▶ [Task description]
Repeat exactly the lines from the start of the material below up to and including the "destruct (sys_turn a0" line.

▶ [Provided data]
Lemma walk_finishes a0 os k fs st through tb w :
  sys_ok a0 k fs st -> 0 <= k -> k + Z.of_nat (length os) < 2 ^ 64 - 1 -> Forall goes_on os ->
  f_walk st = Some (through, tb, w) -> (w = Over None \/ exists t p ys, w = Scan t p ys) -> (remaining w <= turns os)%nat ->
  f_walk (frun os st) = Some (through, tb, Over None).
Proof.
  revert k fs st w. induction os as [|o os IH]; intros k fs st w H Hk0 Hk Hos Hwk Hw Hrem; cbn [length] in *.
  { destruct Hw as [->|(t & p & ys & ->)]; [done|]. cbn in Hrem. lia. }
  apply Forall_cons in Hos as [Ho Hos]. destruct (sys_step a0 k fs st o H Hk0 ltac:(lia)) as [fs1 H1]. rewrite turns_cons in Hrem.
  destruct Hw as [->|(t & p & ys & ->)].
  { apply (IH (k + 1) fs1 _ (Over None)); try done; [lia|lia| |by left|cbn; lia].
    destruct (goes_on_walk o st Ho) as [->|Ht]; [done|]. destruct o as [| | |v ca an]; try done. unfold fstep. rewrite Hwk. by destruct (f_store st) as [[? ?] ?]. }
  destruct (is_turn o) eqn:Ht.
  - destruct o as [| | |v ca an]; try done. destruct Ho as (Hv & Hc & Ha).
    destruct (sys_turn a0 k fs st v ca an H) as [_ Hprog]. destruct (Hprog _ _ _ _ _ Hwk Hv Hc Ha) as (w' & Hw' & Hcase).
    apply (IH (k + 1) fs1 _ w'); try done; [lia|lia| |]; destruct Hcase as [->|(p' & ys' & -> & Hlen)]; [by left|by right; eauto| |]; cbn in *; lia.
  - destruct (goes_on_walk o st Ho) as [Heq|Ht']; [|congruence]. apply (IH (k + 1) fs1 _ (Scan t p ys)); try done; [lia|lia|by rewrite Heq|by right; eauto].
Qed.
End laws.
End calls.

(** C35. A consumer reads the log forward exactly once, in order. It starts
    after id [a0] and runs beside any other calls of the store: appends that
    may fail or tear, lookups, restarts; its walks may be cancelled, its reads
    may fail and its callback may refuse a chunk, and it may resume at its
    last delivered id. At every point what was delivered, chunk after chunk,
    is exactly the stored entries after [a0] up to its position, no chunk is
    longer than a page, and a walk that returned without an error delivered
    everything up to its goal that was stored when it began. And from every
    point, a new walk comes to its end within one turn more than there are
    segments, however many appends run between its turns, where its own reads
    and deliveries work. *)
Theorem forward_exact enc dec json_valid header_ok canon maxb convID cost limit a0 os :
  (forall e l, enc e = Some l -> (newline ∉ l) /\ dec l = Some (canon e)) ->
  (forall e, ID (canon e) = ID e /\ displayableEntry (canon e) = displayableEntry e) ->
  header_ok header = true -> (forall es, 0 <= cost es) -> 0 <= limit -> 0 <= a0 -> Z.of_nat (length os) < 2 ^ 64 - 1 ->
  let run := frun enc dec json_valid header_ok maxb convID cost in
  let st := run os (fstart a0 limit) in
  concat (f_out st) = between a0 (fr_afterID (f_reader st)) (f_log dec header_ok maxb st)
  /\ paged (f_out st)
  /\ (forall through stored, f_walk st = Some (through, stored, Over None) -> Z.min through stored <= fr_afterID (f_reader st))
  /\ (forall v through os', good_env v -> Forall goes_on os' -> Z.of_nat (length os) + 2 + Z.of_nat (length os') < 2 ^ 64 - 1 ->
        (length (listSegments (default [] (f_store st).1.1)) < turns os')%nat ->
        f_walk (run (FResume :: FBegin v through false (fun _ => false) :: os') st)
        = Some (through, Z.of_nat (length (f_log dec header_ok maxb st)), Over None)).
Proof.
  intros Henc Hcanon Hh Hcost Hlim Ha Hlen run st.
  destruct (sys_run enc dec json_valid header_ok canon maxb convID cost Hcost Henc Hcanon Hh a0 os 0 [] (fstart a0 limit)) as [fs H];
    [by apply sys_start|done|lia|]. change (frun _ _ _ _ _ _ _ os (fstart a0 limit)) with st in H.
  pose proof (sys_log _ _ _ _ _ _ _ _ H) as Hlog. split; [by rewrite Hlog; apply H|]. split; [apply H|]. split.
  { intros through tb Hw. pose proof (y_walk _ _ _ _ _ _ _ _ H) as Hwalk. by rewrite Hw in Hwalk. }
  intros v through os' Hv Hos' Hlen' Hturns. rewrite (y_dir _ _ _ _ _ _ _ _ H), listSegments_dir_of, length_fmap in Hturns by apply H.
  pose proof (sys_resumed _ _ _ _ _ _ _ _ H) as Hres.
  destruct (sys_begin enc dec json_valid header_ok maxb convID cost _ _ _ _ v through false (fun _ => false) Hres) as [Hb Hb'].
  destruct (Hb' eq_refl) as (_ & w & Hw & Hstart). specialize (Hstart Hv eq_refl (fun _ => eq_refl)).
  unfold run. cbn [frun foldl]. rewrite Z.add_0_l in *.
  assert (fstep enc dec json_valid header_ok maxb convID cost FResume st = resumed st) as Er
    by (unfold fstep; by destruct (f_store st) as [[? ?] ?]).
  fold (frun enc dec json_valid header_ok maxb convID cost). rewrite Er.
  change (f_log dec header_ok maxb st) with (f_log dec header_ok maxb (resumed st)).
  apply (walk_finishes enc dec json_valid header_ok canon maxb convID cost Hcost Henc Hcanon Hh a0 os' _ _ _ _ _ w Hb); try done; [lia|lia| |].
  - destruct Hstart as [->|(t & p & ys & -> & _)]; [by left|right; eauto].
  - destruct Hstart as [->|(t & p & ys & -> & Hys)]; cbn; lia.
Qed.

▶ [Response]
Lemma walk_finishes a0 os k fs st through tb w :
  sys_ok a0 k fs st -> 0 <= k -> k + Z.of_nat (length os) < 2 ^ 64 - 1 -> Forall goes_on os ->
  f_walk st = Some (through, tb, w) -> (w = Over None \/ exists t p ys, w = Scan t p ys) -> (remaining w <= turns os)%nat ->
  f_walk (frun os st) = Some (through, tb, Over None).
Proof.
  revert k fs st w. induction os as [|o os IH]; intros k fs st w H Hk0 Hk Hos Hwk Hw Hrem; cbn [length] in *.
  { destruct Hw as [->|(t & p & ys & ->)]; [done|]. cbn in Hrem. lia. }
  apply Forall_cons in Hos as [Ho Hos]. destruct (sys_step a0 k fs st o H Hk0 ltac:(lia)) as [fs1 H1]. rewrite turns_cons in Hrem.
  destruct Hw as [->|(t & p & ys & ->)].
  { apply (IH (k + 1) fs1 _ (Over None)); try done; [lia|lia| |by left|cbn; lia].
    destruct (goes_on_walk o st Ho) as [->|Ht]; [done|]. destruct o as [| | |v ca an]; try done. unfold fstep. rewrite Hwk. by destruct (f_store st) as [[? ?] ?]. }
  destruct (is_turn o) eqn:Ht.
  - destruct o as [| | |v ca an]; try done. destruct Ho as (Hv & Hc & Ha).
    destruct (sys_turn a0 k fs st v ca an H) as [_ Hprog]. destruct (Hprog _ _ _ _ _ Hwk Hv Hc Ha) as (w' & Hw' & Hcase).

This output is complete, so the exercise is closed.